Which of the lines below hold the word "unfold"? Pull each of them out.

*Data to examine:*
=== Section Start ===

Lemma shown_summaryFileSection (cap : nat) (f g : FileRec) :
  sameShown cap f g -> summaryFileSection cap f = summaryFileSection cap g.
Proof.
  intros H. pose proof H as (Hp & _ & _ & Hc & Hn & _).
  unfold summaryFileSection. rewrite Hp, Hc, Hn.
  now rewrite (shown_lines cap f g summaryLine _ (fun i => shown_summaryLine cap f g i H)).
Qed.

Lemma shown_markdownSection (cap : nat) (f g : FileRec) :
  sameShown cap f g -> markdownSection cap f = markdownSection cap g.
Proof.
  intros H. pose proof H as (Hp & _ & _ & Hc & Hn & _).
  unfold markdownSection. rewrite Hp, Hc, Hn.
  now rewrite (shown_lines cap f g markdownLine _ (fun i => shown_markdownLine cap f g i H)).
Qed.

Lemma map_shown {B : Type} (cap : nat) (F : FileRec -> B) (l l' : list FileRec) :
  (forall f g, sameShown cap f g -> F f = F g) ->
  Forall2 (sameShown cap) l l' -> map F l = map F l'.
Proof.
  intros HF H. induction H as [|f g l l' Hfg _ IH]; [reflexivity|].
  simpl. now rewrite (HF f g Hfg), IH.
Qed.

(** X19: the capped views show nothing of what lies beyond their caps
    but its amount: two lists of files of the same length, whose first
    [maxFiles] files agree on everything but the source lines beyond the
    first [maxLinesPerFile] (of which only the number counts), give the
    same step summary and the same Markdown painting. *)
Theorem capped_views_hide_the_rest (title : string) (metrics : Metrics)
    (thr : JsNumber) (files files' : list FileRec) (maxFiles maxLinesPerFile : nat) :
  Forall2 (sameShown maxLinesPerFile) (firstn maxFiles files) (firstn maxFiles files') ->
  List.length files = List.length files' ->
  buildHtmlCodePaintingSummary title metrics thr files maxFiles maxLinesPerFile
  = buildHtmlCodePaintingSummary title metrics thr files' maxFiles maxLinesPerFile /\
  buildCodePaintingMarkdown files maxFiles maxLinesPerFile
  = buildCodePaintingMarkdown files' maxFiles maxLinesPerFile.
Proof.
  intros H Hlen. split.
  - unfold buildHtmlCodePaintingSummary.
    rewrite (map_shown _ (summaryFileSection maxLinesPerFile) _ _
               (shown_summaryFileSection maxLinesPerFile) H).
    now rewrite Hlen.
  - unfold buildCodePaintingMarkdown.
    rewrite (map_shown _ (markdownSection maxLinesPerFile) _ _
               (shown_markdownSection maxLinesPerFile) H).
    now rewrite Hlen.
Qed.

End CappedViews.

Section MarkdownShows.

Context {RT : JsRuntime}.

Lemma includes_empty (s : string) : Str.includes "" s = true.
Proof. apply ShowFacts.includes_iff. now exists "", s. Qed.

Lemma markdownLine_holds_text (f : FileRec) (i : nat) (line : string) :
  nth_error (sourceLines f) i = Some line ->
  Str.includes line (markdownLine f i) = true.
Proof.
  intros H. unfold markdownLine. rewrite H.
  destruct (String.eqb_spec line "") as [->|_]; [apply includes_empty|].
  do 4 apply ShowFacts.includes_app_r. apply ShowFacts.includes_refl.
Qed.

Lemma markdownSection_holds_line (cap : nat) (f : FileRec) (i : nat) (line : string) :
  nth_error (sourceLines f) i = Some line -> i < cap ->
  Str.includes (markdownLine f i) (markdownSection cap f) = true.
Proof.
  intros H Hi. unfold markdownSection. apply ShowFacts.includes_concat.
  apply in_or_app. right. apply in_or_app. left.
  apply in_map, in_seq.
  assert (i < List.length (sourceLines f)) by (apply nth_error_Some; congruence).
  lia.
Qed.

Lemma markdownSection_holds_path (cap : nat) (f : FileRec) :
  Str.includes (relPath f) (markdownSection cap f) = true.
Proof.
  unfold markdownSection.
  eapply ShowFacts.includes_trans; [|apply ShowFacts.includes_concat; right; now left].
  apply ShowFacts.includes_app_r, ShowFacts.includes_app_l, ShowFacts.includes_refl.
Qed.

Lemma painting_holds_section (files : list FileRec) (maxFiles cap idx : nat)
    (f : FileRec) :
  nth_error files idx = Some f -> idx < maxFiles ->
  Str.includes (markdownSection cap f) (buildCodePaintingMarkdown files maxFiles cap) = true.
Proof.
  intros H Hi. unfold buildCodePaintingMarkdown. apply ShowFacts.includes_concat.
  assert (Hin : In (markdownSection cap f)
                  (map (markdownSection cap) (firstn maxFiles files))).
  { apply in_map. apply (nth_error_In _ idx). rewrite nth_error_firstn.
    destruct (Nat.ltb_spec idx maxFiles); [exact H | lia]. }
  destruct (Nat.ltb maxFiles (List.length files)); [|exact Hin].
  apply in_or_app. now left.
Qed.

(** X20: the Markdown summary, and with it the body of the pull-request
    comment, holds the path of each of the first five files and each of its
    first fifty source lines as they are: nothing is escaped on the way,
    while the body starts with the marker. *)
Theorem markdown_holds_raw_text (title : string) (metrics : Metrics)
    (thr : JsNumber) (files : list FileRec) (md marker : string)
    (idx : nat) (f : FileRec) (i : nat) (line : string) :
  buildSummaryMarkdown title metrics thr files true = Some md ->
  nth_error files idx = Some f -> idx < 5 ->
  nth_error (sourceLines f) i = Some line -> i < 50 ->
  Str.includes line md = true /\
  Str.includes (relPath f) md = true /\
  Str.includes line (commentBody marker md) = true /\
  Str.startsWith marker (commentBody marker md) = true.
Proof.
  intros Hmd Hf Hidx Hl Hi.
  assert (Hpaint : Str.includes (buildCodePaintingMarkdown files 5 50) md = true).
  { unfold buildSummaryMarkdown, obind in Hmd.
    destruct (gateOf metrics thr); [|discriminate].
    destruct (metricCells (lines metrics)); [|discriminate].
    destruct (metricCells (branches metrics)); [|discriminate].
    destruct (metricCells (functions metrics)); [|discriminate].
    destruct (metricCells (statements metrics)); [|discriminate].
    assert (Hne : Nat.ltb 0 (List.length files) = true).
    { destruct files; [destruct idx; discriminate | reflexivity]. }
    rewrite Hne in Hmd. change (true && true)%bool with true in Hmd.
    cbv iota in Hmd.
    match type of Hmd with
    | Some (String.concat ?s ?l) = _ =>
        assert (E : md = String.concat s l) by congruence
    end.
    rewrite E. apply ShowFacts.includes_concat. apply in_or_app. right.
    do 9 right. now left. }
  assert (Hsec : Str.includes (markdownSection 50 f) md = true).
  { eapply ShowFacts.includes_trans; [|exact Hpaint].
    now apply (painting_holds_section files 5 50 idx). }
  assert (Hline : Str.includes line md = true).
  { eapply ShowFacts.includes_trans; [|exact Hsec].
    eapply ShowFacts.includes_trans;
      [exact (markdownLine_holds_text f i line Hl)|].
    exact (markdownSection_holds_line 50 f i line Hl Hi). }
  repeat split.
  - exact Hline.
  - eapply ShowFacts.includes_trans; [apply markdownSection_holds_path | exact Hsec].
  - unfold commentBody.
    change (String Str.LF md) with (String Str.LF "" ++ md).
    now apply ShowFacts.includes_app_r, ShowFacts.includes_app_r.
  - unfold commentBody, Str.startsWith. apply StrFacts.prefix_append.
Qed.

=== Section End ===

*Solution:*
  unfold summaryFileSection. rewrite Hp, Hc, Hn.
  unfold markdownSection. rewrite Hp, Hc, Hn.
  - unfold buildHtmlCodePaintingSummary.
  - unfold buildCodePaintingMarkdown.
  intros H. unfold markdownLine. rewrite H.
  intros H Hi. unfold markdownSection. apply ShowFacts.includes_concat.
  unfold markdownSection.
  intros H Hi. unfold buildCodePaintingMarkdown. apply ShowFacts.includes_concat.
  { unfold buildSummaryMarkdown, obind in Hmd.
  - unfold commentBody.
  - unfold commentBody, Str.startsWith. apply StrFacts.prefix_append.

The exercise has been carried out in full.